Again, it seems to me that the child reference counting IS working.

> fix everything or simply do not support ATA port runtime suspend/resume (i.e.
> remove code doing it). I am leaning toward the latter as it seems that no one
> actually noticed these issues because no one is actually using ATA port runtime
> suspend/resume...

Probably nobody is using it yes, but that doesn't mean we shouldn't try
to get it working.  It would be nice to have the drive go into deep
SLEEP instead of standby, as well as suspend the ata port, and possibly
even the whole AHCI controller rather than relying on the old APM drive
internal auto standby mode.
Damien Le Moal Oct. 16, 2023, 12:55 p.m. UTC | #6
On 10/16/23 21:39, Phillip Susi wrote:
> Damien Le Moal <dlemoal@kernel.org> writes:
> 
>> Yes, correct, but this does not create any issues in practice beside the
>> undesired disk spinup.
> 
> The issue it creates is the opposite of that: it breaks the desired spin
> down.  After some period of inactivity, the disk should be suspended,
> but after a system resume, the kernel thinks that it already is, and so
> won't suspend it again.

That one should be fixable, though it I do not see an elegant method to do it.
It would be easy with ugly code, e.g. tweaking the scsi device runtime pm state
from libata... Not great.

> 
>> Fixing that is not trivial because using runtime suspend/resume on the SCSI disk
>> is just that, it will affect *only* the SCSI disk and not the ATA device and its
>> port. In other words, a runtime suspend of the SCSI disk will spin down the
>> drive but it will not runtime suspend the ATA port. So if you suspend
>> the
> 
> I tested this last week and it appeared to work.  I enabled runtime pm
> on the disk, as well as the ata port, and as soon as the disk suspended,
> the port did as well.

Never saw that in my tests when enabling runtime pm on the scsi disk only. Which
is the important point here: there is no propagation of the suspend state down
to the device parent it seems.

> 
>> system, on resume, the ATA port will not be runtime suspended and so it will be
>> resumed. The SCSI disk will not be resumed, but the ATA port resume will have
>> spun up the disk, which we do not really want in that case.
> 
> Right, I would rather the disk stay asleep if it has PuiS enabled, and
> I'm working on a patch for that.  In the process of doing that though, I
> noticed that despite waking the disk up, it does not inform runtime pm
> about that.

But there are no runtime PM operations defined for ATA devices, only for ports.
So not sure that matters... I am probably still missing something about runtime
PM and devices ancestry. I focused a lot on system suspend/resume to fix the
issues. runtime suspend/resume is next.

> 
>> I am looking into this. Again, that is not a trivial fix. The other thing to
>> notice here is that ATA port runtime suspend/resume is in fact broken: it does
>> not track accesses to the device(s) connected to the port. And given that more
>> than one device may be connected to a port, we need PM runtime reference
>> counting to be done for this to work correctly. That is
>> missing. Solutions are:
> 
> Again, it seems to me that the child reference counting IS working.

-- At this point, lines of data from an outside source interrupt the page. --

(* ===== verification/Routing.v ===== *)
(** * What an accepted envelope establishes, and how it is routed

    [DecodeEnvelope] accepts exactly complete envelopes, and the keys and names
    built from an accepted envelope (its partition, its request, its subject
    and its durable consumer) identify what they are built from. *)

From S2P Require Import Prelude GoStrings GoErrors Uuid Message Json Envelope.
Local Open Scope Z_scope.

(** ** Decimal numbers are not empty *)

Lemma pretty_N_go_nonempty n s : s <> "" -> pretty_N_go n s <> "".
Proof.
  revert s. induction (N.lt_wf_0 n) as [n _ IH]; intros s Hs.
  destruct (decide (n = 0)%N) as [->|Hn]; [by rewrite pretty_N_go_0|].
  rewrite pretty_N_go_step by lia. apply IH; [apply N.div_lt; lia|done].
Qed.

Lemma itoa_nonempty z : itoa z <> "".
Proof.
  assert (HN : forall n : N, (0 < n)%N -> pretty n <> "").
  { intros n Hn. unfold pretty, pretty_N. rewrite decide_False by lia.
    rewrite pretty_N_go_step by lia. by apply pretty_N_go_nonempty. }
  unfold itoa, pretty, pretty_Z. destruct z; [done|by apply HN|done].
Qed.

(** ** Which field a member sets *)

(** The member [kv] assigns the field [name]. *)
Definition assigns {A} (fields : list (field A)) (name : string) (kv : string * json) : bool :=
  match kv.2, find_field fields kv.1 with
  | JNull, _ | _, None => false
  | _, Some f => String.eqb (fd_name f) name
  end.

Lemma find_field_In {A} (fields : list (field A)) k f : find_field fields k = Some f -> In f fields.
Proof.
  unfold find_field. intros H. destruct (find _ fields) eqn:E1; simplify_eq;
    match goal with H : find _ _ = Some _ |- _ => by apply find_some in H as [? _] end.
Qed.

(** A projection that only the field [name] changes keeps its value when no
    member assigns that field. *)
Lemma set_members_frame {A B} (fields : list (field A)) (pi : A -> B) name l a a' :
  (forall f v b b', In f fields -> fd_name f <> name -> fd_set f v b = Some b' -> pi b' = pi b) ->
  existsb (assigns fields name) l = false ->
  set_members fields l a = Ok a' -> pi a' = pi a.
Proof.
  intros Hpi. revert a. induction l as [|[k v] l IH]; intros a Hl H; cbn in H; [by simplify_eq|].
  cbn in Hl. apply orb_false_iff in Hl as [Hkv Hl].
  destruct (set_member fields k v a) as [a1|] eqn:E; [|done].
  rewrite (IH a1 Hl H). unfold set_member in E. unfold assigns in Hkv. cbn in Hkv.
  destruct (find_field fields k) as [f|] eqn:Ef; [|done]. apply find_field_In in Ef.
  destruct v; try (injection E as <-; done); apply String.eqb_neq in Hkv;
    (destruct (fd_set f _ a) eqn:Es; [injection E as <-; by eapply Hpi|done]).
Qed.

Lemma set_members_known {A} (fields : list (field A)) l a a' :
  set_members fields l a = Ok a' ->
  forall k v, In (k, v) l -> exists f, find_field fields k = Some f.
Proof.
  revert a. induction l as [|[k v] l IH]; intros a H k' v' []; cbn in H.
  - simplify_eq. unfold set_member in H. destruct (find_field fields k') eqn:E; [by eexists|done].
  - destruct (set_member fields k v a) eqn:E; [|done]. by eapply IH.
Qed.

Lemma existsb_assigns {A} (fields : list (field A)) name l :
  existsb (assigns fields name) l = true ->
  exists k v f, In (k, v) l /\ v <> JNull /\ find_field fields k = Some f /\ fd_name f = name.
Proof.
  intros ([k v] & Hin & H)%existsb_exists. unfold assigns in H. cbn in H.
  destruct (find_field fields k) as [f|] eqn:E.
  - exists k, v, f. destruct v; try done; apply String.eqb_eq in H; done.
  - by destruct v.
Qed.

(** Membership in the field table of [Message], one case per field. *)
Ltac other_fields :=
  clear; intros f v b b' Hin Hne Hs; cbn in Hin;
  repeat (destruct Hin as [<-|Hin];
          [cbn [fd_name fd_set string_field int64_field] in Hne, Hs; first [by destruct Hne
             | apply bind_Some in Hs as (z & _ & Hs); injection Hs as <-; reflexivity] |]);
  destruct Hin.

(** A field whose value is not the zero value was assigned by some member. *)
Ltac assigned_field pi l m Hm :=
  match goal with |- existsb (assigns _ ?name) _ = true =>
    destruct (existsb (assigns message_fields name) l) eqn:Hx; [done|];
    assert (Hz : pi m = pi Message0)
      by (apply (set_members_frame message_fields pi name l Message0 m); [other_fields|done|done]);
    exfalso; revert Hz; clear -Hm; destruct Hm; destruct m; cbn in *
  end.

Lemma message_field_assigned l m name :
  set_members message_fields l Message0 = Ok m -> valid_message m ->
  In name (map fd_name message_fields) -> existsb (assigns message_fields name) l = true.
Proof.
  intros Hs Hm Hin. cbn in Hin.
  destruct Hin as [<-|[<-|[<-|[<-|[<-|[<-|[<-|[<-|[<-|[<-|[<-|[]]]]]]]]]]]].
  - assigned_field DocType l m Hm. intros ->. done.
  - assigned_field ID l m Hm. lia.
  - assigned_field BranchID l m Hm. lia.
  - assigned_field DBName l m Hm. by intros ->.
  - assigned_field TenantKey l m Hm. by intros ->.
  - assigned_field PosID l m Hm. by intros ->.
  - assigned_field BillRequestID l m Hm. by intros ->.
  - assigned_field EventID l m Hm. by intros ->.
  - assigned_field EGSSequenceID l m Hm. intros ->.
    match goal with H : "" = itoa ?z |- _ => by destruct (itoa_nonempty z) end.
  - assigned_field InvoiceUUID l m Hm. by intros ->.
  - assigned_field RequestFingerprint l m Hm. by intros ->.
Qed.

(** ** Accepted envelopes *)

Lemma decode_struct_members {A} (fields : list (field A)) zero data a :
  decode_struct fields zero data = Ok a ->
  a = zero \/ exists l, next_value data = Ok (JObject l) /\ set_members fields l zero = Ok a.
Proof.
  unfold decode_struct. intros H. destruct (next_value data) as [[]|] eqn:E; simplify_eq; eauto.
Qed.

(** C22: DecodeEnvelope accepts data only when its first JSON value is an object in which every
    member names a field of Message, every one of the eleven fields is assigned by a member that
    is not null, and the decoded message satisfies all conditions of Validate; any refusal is an
    ErrInvalidEnvelope. The theorem speaks of the first value: what follows it is not looked at
    ([Envelope.decode_trailing]). The five-field format that README.md documents is refused
    ([Envelope.readme_refused]). *)
Theorem DecodeEnvelope_sound data :
  match DecodeEnvelope data with
  | Err e => errors_is ErrInvalidEnvelope e = true
  | Ok m =>
      valid_message m
      /\ exists members, next_value data = Ok (JObject members)
         /\ (forall k v, In (k, v) members -> exists f, find_field message_fields k = Some f)
         /\ forall name, In name (map fd_name message_fields) ->
            exists k v f, In (k, v) members /\ v <> JNull
                          /\ find_field message_fields k = Some f /\ fd_name f = name
  end.
Proof.
  destruct (DecodeEnvelope data) as [m|e] eqn:E; [|by eapply DecodeEnvelope_error].
  pose proof (DecodeEnvelope_valid _ _ E) as Hv. split; [done|].
  unfold DecodeEnvelope, strictDecode in E.
  destruct (decode_struct message_fields Message0 data) as [m'|] eqn:Ed; [|done].
  destruct (Message_Validate m') eqn:Ev; [done|]. injection E as ->.
  apply decode_struct_members in Ed as [->|(l & Hn & Hs)]; [done|].
  exists l. split; [done|]. split; [by eapply set_members_known|].
  intros name Hin. apply existsb_assigns. by eapply message_field_assigned.
Qed.

(** ** Routing *)

Lemma OrderedSubject_split db1 db2 b1 b2 n :
  validIdentityText db1 n = true -> validIdentityText db2 n = true ->
  OrderedSubject db1 b1 = OrderedSubject db2 b2 -> db1 = db2 /\ b1 = b2.
Proof.
  unfold OrderedSubject. intros H1 H2 E. cbn in E. injection E as E.
  apply (sep_inj ".") in E as [? ?%itoa_inj]; [done|by eapply validIdentityText_excludes..].
Qed.

Lemma OrderedConsumerName_split db1 db2 b1 b2 :
  OrderedConsumerName db1 b1 = OrderedConsumerName db2 b2 -> db1 = db2 /\ b1 = b2.
Proof.
  unfold OrderedConsumerName. intros E. cbn in E. injection E as E.
  apply (sep_inj_r "_") in E as [? ?%itoa_inj]; [done|by apply itoa_excludes..].
Qed.

(** C23: Routing loses no identity: two valid envelopes share a partition exactly when they are of
    one tenant key and one branch, share a request key exactly when they are of one POS and one
    bill request id, and share a subject, or a durable consumer name, exactly when they are of one
    tenant database and one branch. *)
Theorem routing_identifies m1 m2 :
  valid_message m1 -> valid_message m2 ->
  (PartitionKey m1 = PartitionKey m2 <-> TenantKey m1 = TenantKey m2 /\ BranchID m1 = BranchID m2)
  /\ (RequestKey m1 = RequestKey m2 <->
      PosID m1 = PosID m2 /\ BillRequestID m1 = BillRequestID m2)
  /\ (OrderedSubject (DBName m1) (BranchID m1) = OrderedSubject (DBName m2) (BranchID m2) <->
      DBName m1 = DBName m2 /\ BranchID m1 = BranchID m2)
  /\ (OrderedConsumerName (DBName m1) (BranchID m1) = OrderedConsumerName (DBName m2) (BranchID m2) <->
      DBName m1 = DBName m2 /\ BranchID m1 = BranchID m2).
Proof.
  intros V1 V2. split_and!; split.
  - by apply PartitionKey_split.
  - intros [E1 E2]. unfold PartitionKey. by rewrite (vm_egs _ V1), (vm_egs _ V2), E1, E2.
  - by apply RequestKey_split.
  - intros [E1 E2]. unfold RequestKey. by rewrite E1, E2.
  - by apply (OrderedSubject_split _ _ _ _ 64); apply vm_db.
  - intros [-> ->]. done.
  - apply OrderedConsumerName_split.
  - intros [-> ->]. done.
Qed.

Lemma routing_identifies_witness :
  valid_message bill_envelope /\ (PartitionKey bill_envelope = PartitionKey bill_envelope <->
    TenantKey bill_envelope = TenantKey bill_envelope
    /\ BranchID bill_envelope = BranchID bill_envelope).
Proof.
  split; [apply bill_envelope_valid|].
  apply (routing_identifies bill_envelope bill_envelope bill_envelope_valid bill_envelope_valid).
Defined.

I am not sure of that, especially with cases of ATA ports with multiple disks
(e.g. pmp or IDE).

> 
>> fix everything or simply do not support ATA port runtime suspend/resume (i.e.
>> remove code doing it). I am leaning toward the latter as it seems that no one
>> actually noticed these issues because no one is actually using ATA port runtime
>> suspend/resume...
> 
> Probably nobody is using it yes, but that doesn't mean we shouldn't try
> to get it working.  It would be nice to have the drive go into deep
> SLEEP instead of standby, as well as suspend the ata port, and possibly
> even the whole AHCI controller rather than relying on the old APM drive
> internal auto standby mode.
>
Phillip Susi Oct. 17, 2023, 6:03 p.m. UTC | #7
Damien Le Moal <dlemoal@kernel.org> writes:

> That one should be fixable, though it I do not see an elegant method to do it.
> It would be easy with ugly code, e.g. tweaking the scsi device runtime pm state
> from libata... Not great.

What would be not great about it?  libata already takes over the system
suspend/resume from sd.  I'm currently testing having libata do just
this right now.  I just got ahold of some jumpers today to put the
drives back into PuiS and do some further testing tonight.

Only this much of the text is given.